You can enable subtitles (captions) in the video player
In the face of a changing climate and an ever-growing population, strengthening the world's future food security has never been more important. That's where seed banks come in. And this March, a brand-new, $17.2mn state-of-the-art facility opened in Palmira, in southwest Colombia. The goal of seed banks is to preserve as many plant species as possible. And the Palmira bank joins some 1,700 others around the world.
The Svalbard Global Seed Vault in Norway, which opened in 2008, is the so-called mothership of seed banks. Housed under a mountain in the frosty Svalbard archipelago, it stores back-ups of more than one million plant samples. The facility in Palmira is more specialised. It holds 38,000 types of beans, 6,000 varieties of cassava, and 23,000 forages, plants eaten by livestock, and is the world's largest bank for these types of species.
Scientists have cross-bred and supercharged certain seeds in order to produce beans and cassava that are richer in zinc, iron, and vitamins than standard varieties. These improved varieties have been sent to Africa and elsewhere in Latin America, with benefits for public health. Vitamin A-rich cassava, for example, helps improve eyesight and can combat diarrhoea, which can be fatal to young children. Developing varieties of crops that are resistant to heat, drought, and flooding is also a priority.

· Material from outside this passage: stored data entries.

Lemma scroll_outcome_S fuel pg st :
  scroll_outcome (S fuel) pg st =
  match snd (scroll_step pg st) with
  | inl r => Some r
  | inr st' => scroll_outcome fuel pg st'
  end.
Proof.
  unfold scroll_outcome; simpl.
  destruct (scroll_step pg st) as [evs [[why st']|st']]; simpl; [reflexivity|].
  destruct (scroll_loop fuel pg st') as [[[evs' why] st'']|]; reflexivity.
Qed.

(** A pass either breaks or goes on with one more scroll, at most 100. *)
Lemma scroll_step_cases pg st :
  match snd (scroll_step pg st) with
  | inl (ScrollLimit, st') => scrolls st' = scrolls st + 1 /\ 100 < scrolls st'
  | inl (_, st') => scrolls st' = scrolls st
  | inr st' => scrolls st' = scrolls st + 1 /\ scrolls st' <= 100
  end.
Proof.
  unfold scroll_step.
  set (st1 := compare_counts st _).
  assert (H1 : scrolls st1 = scrolls st).
  { unfold st1, compare_counts. destruct (_ =? _)%Z; reflexivity. }
  destruct (max_consecutive_no_new <=? _); simpl; [exact H1|].
  destruct (_ && _); simpl; [exact H1|].
  unfold scroll_limit.
  destruct (Nat.ltb_spec 100 (scrolls st1 + 1)); simpl; lia.
Qed.

(** With enough fuel to reach scroll 101 the loop takes a [break], after at
    most 101 passes. *)
Lemma scroll_outcome_total pg :
  forall fuel st, 101 <= scrolls st + fuel -> scrolls st <= 100 ->
  exists why st', scroll_outcome fuel pg st = Some (why, st')
                  /\ iterations why st' <= 101.
Proof.
  induction fuel as [|fuel IH]; intros st Hf Hs; [lia|].
  rewrite scroll_outcome_S.
  pose proof (scroll_step_cases pg st) as Hc.
  destruct (snd (scroll_step pg st)) as [[why st']|st'].
  - exists why, st'; split; [reflexivity|].
    destruct why; simpl; lia.
  - destruct Hc as [He Hle]. apply IH; lia.
Qed.

Lemma passes_total pg : exists n, passes pg = Some n /\ n <= 101.
Proof.
  destruct (scroll_outcome_total pg scroll_fuel scroll_init) as (why & st & H & Hn);
    [unfold scroll_fuel, scroll_init; simpl; lia .. |].
  unfold passes; rewrite H; eauto.
Qed.

Lemma scroll_loop_total pg :
  exists evs why st, scroll_loop scroll_fuel pg scroll_init = Some (evs, why, st).
Proof.
  destruct (scroll_outcome_total pg scroll_fuel scroll_init) as (why & st & H & _);
    [unfold scroll_fuel, scroll_init; simpl; lia .. |].
  unfold scroll_outcome in H.
  destruct (scroll_loop scroll_fuel pg scroll_init) as [[[evs w] s]|]; [|discriminate].
  eauto.
Qed.

(** C1.  On a page that shows a new card after every scroll and never hides
    its spinner, the scroll loop of [_scroll_and_load] leaves through the
    safety [break] only after its 101st pass, having scrolled 101 times:
    one more than the limit of 100 its own warning names. *)
Theorem scroll_limit_overshoot :
  scroll_outcome Scraper.scroll_fuel Examples.growing_page scroll_init
  = Some (ScrollLimit,
          {| previous_count := 101; same_count_repeats := 0; scrolls := 101;
             consecutive_no_new_results := 0 |})
  /\ passes Examples.growing_page = Some 101
  /\ scroll_limit < 101.
Proof. repeat split; vm_compute; reflexivity || lia. Qed.

(** ** Stale pages *)

Lemma step_changed pg prev c s :
  Z.of_nat (obs_count (scroll_obs pg s)) <> prev -> s < 100 ->
  snd (scroll_step pg (counters prev c s))
  = inr (counters (Z.of_nat (obs_count (scroll_obs pg s))) 0 (s + 1)).
Proof.
  intros Hne Hs. unfold scroll_step, compare_counts; simpl.
  destruct (Z.eqb_spec (Z.of_nat (obs_count (scroll_obs pg s))) prev) as [E|_];
    [contradiction|]; simpl.
  unfold scroll_limit. destruct (Nat.ltb_spec 100 (s + 1)); [lia|reflexivity].
Qed.

Lemma step_stale pg v c s :
  obs_count (scroll_obs pg s) = v ->
  snd (scroll_step pg (counters (Z.of_nat v) c s))
  = if 10 <=? c + 1 then inl (NoNewResults, counters (Z.of_nat v) (c + 1) s)
    else if (8 <=? c + 1) && negb (obs_loading (scroll_obs pg s))
    then inl (SameCountNoSpinner, counters (Z.of_nat v) (c + 1) s)
    else if 100 <? s + 1
    then inl (ScrollLimit, counters (Z.of_nat v) (c + 1) (s + 1))
    else inr (counters (Z.of_nat v) (c + 1) (s + 1)).
Proof.
  intros Hv.
  unfold scroll_step, compare_counts, counters, max_consecutive_no_new,
    max_same_count, scroll_limit.
  cbn [previous_count same_count_repeats scrolls consecutive_no_new_results].
  rewrite Hv, Z.eqb_refl.
  cbn [previous_count same_count_repeats scrolls consecutive_no_new_results].
  destruct (10 <=? c + 1); [reflexivity|].
  destruct ((8 <=? c + 1) && _); [reflexivity|].
  destruct (100 <? s + 1); reflexivity.
Qed.

(** Passes that each read a new count leave the counters at zero. *)
Lemma run_changing pg :
  forall m fuel prev c s,
    1 <= m -> s + m <= 100 ->
    Z.of_nat (obs_count (scroll_obs pg s)) <> prev ->
    (forall i, 1 <= i < m -> obs_count (scroll_obs pg (s + i))
                             <> obs_count (scroll_obs pg (s + i - 1))) ->
    scroll_outcome (m + fuel) pg (counters prev c s)
    = scroll_outcome fuel pg
        (counters (Z.of_nat (obs_count (scroll_obs pg (s + m - 1)))) 0 (s + m)).
Proof.
  induction m as [|m IH]; intros fuel prev c s Hm Hs Hne Hch; [lia|].
  change (S m + fuel) with (S (m + fuel)).
  rewrite scroll_outcome_S, step_changed by (auto; lia).
  destruct m as [|m].
  - simpl. replace (s + 1 - 1) with s by lia. reflexivity.
  - rewrite IH.
    + f_equal. f_equal; [do 3 f_equal; lia | lia].
    + lia.
    + lia.
    + specialize (Hch 1 ltac:(lia)).
      replace (s + 1 - 1) with s in Hch by lia. lia.
    + intros i Hi. specialize (Hch (S i) ltac:(lia)).
      assert (E1 : s + 1 + i = s + S i) by lia.
      assert (E2 : s + 1 + i - 1 = s + S i - 1) by lia.
      rewrite E2, E1. exact Hch.
Qed.

(** Passes that read the same count again, fewer than eight in all, go on. *)
Lemma run_stale pg v :
  forall j fuel c s,
    c + j < 8 -> s + j <= 100 ->
    (forall i, s <= i -> obs_count (scroll_obs pg i) = v) ->
    scroll_outcome (j + fuel) pg (counters (Z.of_nat v) c s)
    = scroll_outcome fuel pg (counters (Z.of_nat v) (c + j) (s + j)).
Proof.
  induction j as [|j IH]; intros fuel c s Hc Hs Hv.
  - simpl. rewrite !Nat.add_0_r. reflexivity.
  - change (S j + fuel) with (S (j + fuel)).
    rewrite scroll_outcome_S, step_stale by (apply Hv; lia).
    destruct (Nat.leb_spec 10 (c + 1)); [lia|].
    destruct (Nat.leb_spec 8 (c + 1)); [lia|]. simpl.
    destruct (Nat.ltb_spec 100 (s + 1)); [lia|].
    rewrite IH by (try lia; intros; apply Hv; lia).
    f_equal. f_equal; lia.
Qed.

(** What a pass that goes on leaves behind. *)
Lemma scroll_step_continues pg st st' :
  snd (scroll_step pg st) = inr st' ->
  previous_count st' = Z.of_nat (obs_count (scroll_obs pg (scrolls st)))
  /\ scrolls st' = scrolls st + 1 /\ scrolls st' <= 100.
Proof.
  intros H. pose proof (scroll_step_cases pg st) as Hc. rewrite H in Hc.
  split; [|exact Hc].
  revert H. unfold scroll_step.
  destruct (max_consecutive_no_new <=? _); simpl; [discriminate|].
  destruct (_ && _); simpl; [discriminate|].
  destruct (scroll_limit <? _); simpl; [discriminate|].
  intros [= <-]. reflexivity.
Qed.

Geneticists have started mapping the genomes of all 67,000 species stored in Palmira, and plan to use gene editing to cultivate plants that produce higher yields, are more nutritious, contain fewer toxins, and are more resilient to climate change. But seed bankers need to work fast. According to the UN Food and Agriculture Organization, 75 per cent of global crop diversity has been lost over the past century as farmers switch to genetically uniform, high-yielding varieties.
At the same time, about 40 per cent of the world's plant species are at risk of extinction, and most of the world's food comes from just a handful of plant and animal species. Though there are more than 7,000 edible plant species on the planet, just three - maize, rice, and wheat - are the staple food of over half the world's population. But monocultures are vulnerable to pests and diseases, and can degrade soil and reduce biodiversity. Botanists say the best way to prevent disaster in farming is to preserve as much variation as possible, which is why seed banks are so important.